Huang Derong, Wen Qing, Su Yuchen, Li Xiumao
Department of Cardiovascular Surgery, Affiliated Hospital of Zunyi Medical University, Guizhou, China
Balkan Med J. 2025 Aug 13. doi: 10.4274/balkanmedj.galenos.2025.2025-6-25.
Cardiac fibrosis plays a critical role in the progression of chronic cardiovascular conditions, with mitochondrial dysfunction acting as a central mechanism underlying pathological myocardial fibrosis. Increasing research shows that microRNAs may modulate the fibrotic process by regulating mitochondrial function via various pathways.

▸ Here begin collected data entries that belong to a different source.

Definition ti81xx_pwrdm_wait_transition (pwrdm : string) : M world Z :=
  p ← get_pwrdm pwrdm;
  c ← wait_transition_loop (pd_prcm_offs p) (pwstst_offs p)
        (Z.to_nat (PWRDM_TRANSITION_BAILOUT + 1)) 0;
  ret (if PWRDM_TRANSITION_BAILOUT <? c then - EAGAIN else 0).

Definition ti81xx_pwrdm_operations : pwrdm_ops := {|
  op_set_next_pwrst := Some ti81xx_pwrdm_set_next_pwrst;
  op_read_next_pwrst := Some ti81xx_pwrdm_read_next_pwrst;
  op_read_pwrst := Some ti81xx_pwrdm_read_pwrst;
  op_read_prev_pwrst := None;
  op_set_logic_retst := None;
  op_set_mem_onst := None;
  op_set_mem_retst := None;
  op_read_logic_pwrst := Some ti81xx_pwrdm_read_logic_pwrst;
  op_read_prev_logic_pwrst := None;
  op_read_logic_retst := None;
  op_read_mem_pwrst := None;
  op_read_prev_mem_pwrst := None;
  op_read_mem_retst := None;
  op_clear_all_prev_pwrst := None;
  op_enable_hdwr_sar := None;
  op_disable_hdwr_sar := None;
  op_set_lowpwrstchange := None;
  op_wait_transition := Some ti81xx_pwrdm_wait_transition
|}.
End Ti81xx.

(** ** powerdomain.c *)

(** id.c *)
Definition omap_chip_is (oc : Z) : M world bool :=
  gets (fun w => negb (Z.land oc (w_omap_chip w) =? 0)).

(** Walks a list of powerdomains for a name. *)
Fixpoint pwrdm_find (name : string) (l : list string) : M world (option string) :=
  match l with
  | [] => ret None
  | t :: l' =>
      p ← get_pwrdm t;
      if String.eqb name (pd_name p) then ret (Some t) else pwrdm_find name l'
  end.

Definition _pwrdm_lookup (name : string) : M world (option string) :=
  l ← gets (fun w => w_pwrdm_list w); pwrdm_find name l.

Section Generic.
  Context `{SOC : Soc} `{HW : Hardware}.
  Variable arch : option pwrdm_ops.

(** [arch_pwrdm && arch_pwrdm->op] *)
Definition arch_op {F} (sel : pwrdm_ops -> option F) : option F :=
  match arch with Some ops => sel ops | None => None end.

(** The getters and setters that only check for NULL before they delegate. *)
Definition delegate (pwrdm : option string)
    (sel : pwrdm_ops -> option (string -> M world Z)) : M world Z :=
  match pwrdm with
  | None => ret (- EINVAL)
  | Some p => match arch_op sel with Some op => op p | None => ret (- EINVAL) end
  end.

Definition pwrdm_read_next_pwrst (pwrdm : option string) : M world Z :=
  delegate pwrdm op_read_next_pwrst.
Definition pwrdm_read_pwrst (pwrdm : option string) : M world Z :=
  delegate pwrdm op_read_pwrst.
Definition pwrdm_read_prev_pwrst (pwrdm : option string) : M world Z :=
  delegate pwrdm op_read_prev_pwrst.
Definition pwrdm_read_logic_pwrst (pwrdm : option string) : M world Z :=
  delegate pwrdm op_read_logic_pwrst.
Definition pwrdm_read_prev_logic_pwrst (pwrdm : option string) : M world Z :=
  delegate pwrdm op_read_prev_logic_pwrst.
Definition pwrdm_read_logic_retst (pwrdm : option string) : M world Z :=
  delegate pwrdm op_read_logic_retst.
Definition pwrdm_clear_all_prev_pwrst (pwrdm : option string) : M world Z :=
  delegate pwrdm op_clear_all_prev_pwrst.
Definition pwrdm_wait_transition (pwrdm : option string) : M world Z :=
  delegate pwrdm op_wait_transition.

(** [states & (1 << pwrst)] *)
Definition state_in (states pwrst : Z) : bool := negb (Z.land states (lsl 1 pwrst) =? 0).

Definition pwrdm_set_next_pwrst (pwrdm : option string) (pwrst : Z) : M world Z :=
  match pwrdm with
  | None => ret (- EINVAL)
  | Some p =>
      d ← get_pwrdm p;
      if negb (state_in (pd_pwrsts d) pwrst) then ret (- EINVAL) else
      match arch_op op_set_next_pwrst with
      | Some op => op p pwrst
      | None => ret (- EINVAL)
      end
  end.

Definition pwrdm_set_logic_retst (pwrdm : option string) (pwrst : Z) : M world Z :=
  match pwrdm with
  | None => ret (- EINVAL)
  | Some p =>
      d ← get_pwrdm p;
      if negb (state_in (pd_pwrsts_logic_ret d) pwrst) then ret (- EINVAL) else
      match arch_op op_set_logic_retst with
      | Some op => op p pwrst
      | None => ret (- EINVAL)
      end
  end.

Definition pwrdm_set_mem_onst (pwrdm : option string) (bank pwrst : Z) : M world Z :=
  match pwrdm with
  | None => ret (- EINVAL)
  | Some p =>
      d ← get_pwrdm p;
      if pd_banks d <? bank + 1 then ret (- EEXIST) else
      sts ← aget (pd_pwrsts_mem_on d) bank;
      if negb (state_in sts pwrst) then ret (- EINVAL) else
      match arch_op op_set_mem_onst with
      | Some op => op p bank pwrst
      | None => ret (- EINVAL)
      end
  end.

Definition pwrdm_set_mem_retst (pwrdm : option string) (bank pwrst : Z) : M world Z :=
  match pwrdm with
  | None => ret (- EINVAL)
  | Some p =>
      d ← get_pwrdm p;
      if pd_banks d <? bank + 1 then ret (- EEXIST) else
      sts ← aget (pd_pwrsts_mem_ret d) bank;
      if negb (state_in sts pwrst) then ret (- EINVAL) else
      match arch_op op_set_mem_retst with
      | Some op => op p bank pwrst
      | None => ret (- EINVAL)
      end
  end.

To examine the involvement of miR-17-5p in modulating mitochondrial autophagy and alleviating pathological cardiac fibrosis.
Combined and study.
Expression levels of miR-17-5P and BCL2/adenovirus E1B 19 kDa protein-interacting protein 3 (BNIP3) were measured in a mouse model of myocardial fibrosis induced by abdominal aortic constriction, as well as in cardiac fibroblasts (CFs) treated with angiotensin II. CFs were transiently transfected with a miR-17-5p mimic, the pcDNA3.1-BNIP3 plasmid, or both. Cell viability was evaluated using the CCK-8 colorimetric assay. The expression of fibrotic and autophagy-related markers was determined via quantitative real-time reverse transcription polymerase chain reaction and immunoblotting. Intracellular levels of reactive oxygen species (ROS) and adenosine triphosphate (ATP) were also assessed.
Reduced myocardial miR-17-5p expression was associated with diminished left ventricular systolic function and increased collagen accumulation in heart tissue. , angiotensin II treatment led to decreased miR-17-5p expression, upregulated BNIP3, and excessive mitochondrial autophagy-evidenced by increased ROS, lowered ATP production, and elevated fibrosis-related markers. Rescue experiments demonstrated that miR-17-5p overexpression directly targeted the 3' untranslated region (3'-UTR) of BNIP3, significantly downregulating its expression, restoring mitochondrial balance, and decreasing collagen production. Conversely, BNIP3 overexpression counteracted the anti-fibrotic and mitochondrial-protective effects of miR-17-5p.
The miR-17-5p/BNIP3 signaling pathway modulates mitochondrial autophagy in CFs and plays a key role in fibrotic remodeling. This axis may serve as a promising therapeutic target for reducing cardiac fibrosis and slowing the progression of heart failure.
心脏纤维化在慢性心血管疾病进展中起关键作用,线粒体功能障碍是病理性心肌纤维化的核心机制。越来越多的研究表明,微小RNA可能通过多种途径调节线粒体功能来调控纤维化过程。
研究miR-17-5p在调节线粒体自噬和减轻病理性心脏纤维化中的作用。
联合研究。
在腹主动脉缩窄诱导的心肌纤维化小鼠模型以及用血管紧张素II处理的心脏成纤维细胞(CFs)中,检测miR-17-5P和BCL2/腺病毒E1B 19 kDa蛋白相互作用蛋白3(BNIP3)的表达水平。用miR-17-5p模拟物、pcDNA3.1-BNIP3质粒或两者对CFs进行瞬时转染。使用CCK-8比色法评估细胞活力。通过定量实时逆转录聚合酶链反应和免疫印迹法测定纤维化和自噬相关标志物的表达。还评估了细胞内活性氧(ROS)和三磷酸腺苷(ATP)水平。
心肌miR-17-5p表达降低与左心室收缩功能减弱和心脏组织中胶原积累增加有关。同样,血管紧张素II处理导致miR-17-5p表达降低、BNIP3上调以及过度的线粒体自噬,表现为ROS增加、ATP生成降低和纤维化相关标志物升高。挽救实验表明,miR-17-5p过表达直接靶向BNIP3的3'非翻译区(3'-UTR),显著下调其表达,恢复线粒体平衡并减少胶原产生。相反,BNIP3过表达抵消了miR-17-5p的抗纤维化和线粒体保护作用。
miR-17-5p/BNIP3信号通路调节CFs中的线粒体自噬,并在纤维化重塑中起关键作用。该轴可能是减少心脏纤维化和减缓心力衰竭进展的有前景的治疗靶点。